Structures such as external pipeline, fuselage and blade in aeronautical and astronautical engineering play an important role in transfering fuel oil, protecting passengers and providing power and so forth (Barry, 1998). The single type consists of only one component or several components in series, while multiple type include two or more elements connected by clamps or connections. Due to the dynamic load excitations of rotor vibration, fluid pulsation and oscillating combustion during their working process, these engineering structures are prone to have breathing cracks which would seriously affect the integrity and reliability of structures (Timashev and Bushinskaya, 2016). For example, the hydraulic pipe of one aircraft engine resulted in an aircraft fuel tank fire due to resonance fracture and oil leakage, one accident was caused by the crack and leakage of a turbojet engine oil pipe due to impact oscillation. Therefore, in order to ensure the sustainable and stable operation of aeronautical and astronautical engineering structures, and to avoid major safety accidents, it is necessary to identify the structural breathing cracks as early as possible.
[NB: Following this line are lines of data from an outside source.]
Lemma two_queued_inv : task_inv two_queued.
Proof. apply (registry_step_inv queued_db); [apply rs_create|exact queued_inv]. Qed.
Lemma two_queued_lanes : lane_inv two_queued.
Proof. apply lane_inv_init. vm_compute. reflexivity. Qed.
(** A step that shows nothing, and where it leaves the coordinator. *)
Lemma dp_silent d0 log d c d' c1 c' :
  dispatched d0 log d c → disp_step d c None d' c1 → c1 = c' → dispatched d0 log d' c'.
Proof. intros Hd Hs <-. rewrite <- (app_nil_r log). exact (dp_step _ log d c None d' c1 Hd Hs). Qed.
Lemma laned_run : dispatched (fresh two_queued) [] laned1 (LanesTaken sample_task lease1).
Proof.
  unfold laned1, laned, checked. eapply dp_silent; [|apply st_lanes|vm_compute; reflexivity].
  eapply dp_silent; [apply dp_start|apply st_begin|vm_compute; reflexivity].
Qed.
Lemma started_run : dispatched (fresh two_queued) [] started1 Idle.
Proof.
  unfold started1, carded. eapply dp_silent; [|apply st_start|reflexivity].
  eapply dp_silent; [exact laned_run|apply st_cards|vm_compute; reflexivity].
Qed.
Lemma passed_run : dispatched (fresh two_queued) [] passed Idle.
Proof.
  unfold passed, laned, checked. eapply dp_silent; [|apply st_lanes|vm_compute; reflexivity].
  eapply dp_silent; [exact started_run|apply st_begin|vm_compute; reflexivity].
Qed.
Lemma passed_jobs : d_jobs passed = [first_job].
Proof. vm_compute. reflexivity. Qed.
Lemma recorded_run : dispatched (fresh two_queued) [] recorded Idle.
Proof.
  unfold recorded. eapply dp_silent; [exact passed_run|apply st_record; [rewrite passed_jobs; left|reflexivity]|reflexivity].
Qed.
Lemma recorded_jobs : d_jobs recorded = [recorded_job].
Proof. vm_compute. reflexivity. Qed.
Lemma begun_event :
  claim_event recorded_job (claim sample_env ["benchmark"] (Ok ()) (j_task recorded_job) (prebound_lease (j_held recorded_job)) (d_db recorded)).1
  = Some (Ran "t1").
Proof. vm_compute. reflexivity. Qed.
Lemma begun_run : dispatched (fresh two_queued) [Ran "t1"] begun Idle.
Proof.
  change [Ran "t1"] with ([] ++ option_list (Some (Ran "t1"))). rewrite <- begun_event.
  unfold begun. eapply dp_step; [exact recorded_run|]. apply st_claim; [rewrite recorded_jobs; left|reflexivity].
Qed.

Lemma no_conflicting_executions_witness :
  "profile_lane" ∈ conflicts_of "benchmark_lane" ∧ ∀ j, j ∈ d_jobs passed → "profile_lane" ∈ requires_lanes (j_task j) → j = first_job.
Proof.
  split; [vm_compute; find_in|].
  destruct (no_conflicting_executions two_queued [] passed Idle "benchmark_lane" "profile_lane") as [H _];
    [exact two_queued_lanes|exact two_queued_inv|exact passed_run|apply Forall_nil_2|right; vm_compute; find_in|vm_compute; reflexivity|].
  intros j Hj Hl. symmetry. apply H; [| |vm_compute; find_in|exact Hl]; [rewrite passed_jobs; left|exact Hj].
Defined.

Lemma executed_at_most_once_witness : length (d_jobs begun) = 1 ∧ NoDup ["t1"].
Proof.
  split; [vm_compute; reflexivity|].
  exact (executed_at_most_once two_queued [Ran "t1"] begun Idle two_queued_lanes two_queued_inv begun_run).
Defined.

(** A row that is running is run inline, as the close step of [phases/close.py] does with whatever row its
    enqueue returns.  The second execution is given the lanes its row already holds, its claim is refused, and
    its settlement gives the lanes of the first one back: the conflicting row is then admitted while the first
    executor is still awaited. *)
Definition rerun_job : job := MkJob 1 sample_task held1 false Recorded.
Definition rerun : dispatcher := record_dispatch rerun_job (inline_start sample_task (Some (Lease "t1" sample_lanes)) (inline_lanes sample_env sample_task begun).2).
Definition ended_rerun : dispatcher := claim_job sample_env ["benchmark"] (λ _, "boom") (Ok ()) (Ok PNone) rerun_job rerun.
Example rerun_frees_lanes :
  (inline_lanes sample_env sample_task begun).1 = Ok (Some (Some (Lease "t1" sample_lanes))) ∧
  d_jobs rerun = [job_of sample_task sample_lanes Awaiting; rerun_job] ∧
  d_jobs ended_rerun = [job_of sample_task sample_lanes Awaiting] ∧ leases (d_db ended_rerun) = [] ∧
  match (spawn_lanes sample_env (lane_capacities two_queued) rival_task [] ended_rerun).1 with
  | Ok (Some (Some l), _) => lease_holder l = "t2"
  | _ => False
  end.
Proof. vm_compute. done. Qed.


(** The sweep of [swept_world] is booked; a row its successor does not admit is still queued. *)
Definition swept_tick : tick :=
  MkTick all_phases (f_of_Z 2000) (f_of_Z 2000) (f_of_Z 2000) false false [] EmptyString "2026-01-01T00:00:00+00:00" (f_of_Z 2001).
Definition stale_spec : TaskSpec := MkSpec "conc_sweep" [] "sweep-1" None 600 (Some "t3") None None.
Definition stale_db : DB := (create_or_return_existing sample_env None stale_spec seeded_db).2.
Definition advanced : res (world binary64) * dispatcher :=
  advance_phase sample_env no_iso no_env (f_of_Z 3600) (λ _, None) plain_plan swept_world swept_tick (fresh stale_db).
Definition advanced_world : world binary64 := match advanced.1 with Ok w => w | Raise _ => swept_world end.

Lemma transition_on_quiet_session_witness :
  phase_of (w_session advanced_world) = PHASE_FRAMEWORK_AGENT ∧ length (queued stale_db) = 1 ∧ length (queued (d_db advanced.2)) = 0 ∧
  running (d_db advanced.2) = [].
Proof.
  destruct (transition_on_quiet_session sample_env no_iso no_env (f_of_Z 3600) (λ _, None) plain_plan swept_world swept_tick
    (fresh stale_db) advanced_world advanced.2) as [H|(H & _)].
  - apply (registry_step_inv seeded_db); [apply rs_create|exact seeded_task_inv].
  - vm_compute. find_in.
  - vm_compute. reflexivity.
  - apply (f_equal phase_of) in H. vm_compute in H. discriminate H.
  - split_and!; [vm_compute; reflexivity..|exact H].
Defined.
For the detection and localization of breathing cracks in engineering structures, numerous methods monitoring changes in static or dynamic structural features caused by cracks have been proposed and applied (Balageas et al., 2010; Kourehli, 2015). To detect and measure cracks, an auto inspection system extracting crack information using Charged Couple Device (CCD) camera and image processing technique has been developed (Yu et al., 2007). Using photographic measurements and wavelet transform algorithm, the slope discontinuity of a beam was identified to indicate the existence and position of cracks (Nigam and Singh, 2020). Based on the wave propagation theory, data of cracked pipeline were collected by piezoceramic transducer and processed by applying wavelet packet decomposition. And then, the root-mean-square deviation (RMSD) was defined as an index for cracked pipeline (Du et al., 2017). Similar to this, researchers (Bhalla and Kiong Soh, 2003) utilized the piezoceramic transducer to measure electro-mechanical impedance (EMI) of cracked structures, and applied its real and imaginary parts respectively as crack indicator. Apart from EMI, magneto-mechanical impedance (MMI) was also used for crack identification. Researchers (Zagrai and Çakan, 2008, 2010) utilized the Magneto-Elastic Active Sensor (MEAS) and impedance analyser to measure MMI and observe its changes for damage detection. The fundamental principle of above methods is simple and testing results on laboratory specimens have verified their reliability and effectiveness. However, these methods would be more suitable for simple structure with single crack fault because that the crack position should be known in prior for the installation of measurement instruments. This drawback would limit their further application to other complex engineering structures that may have multiple cracks.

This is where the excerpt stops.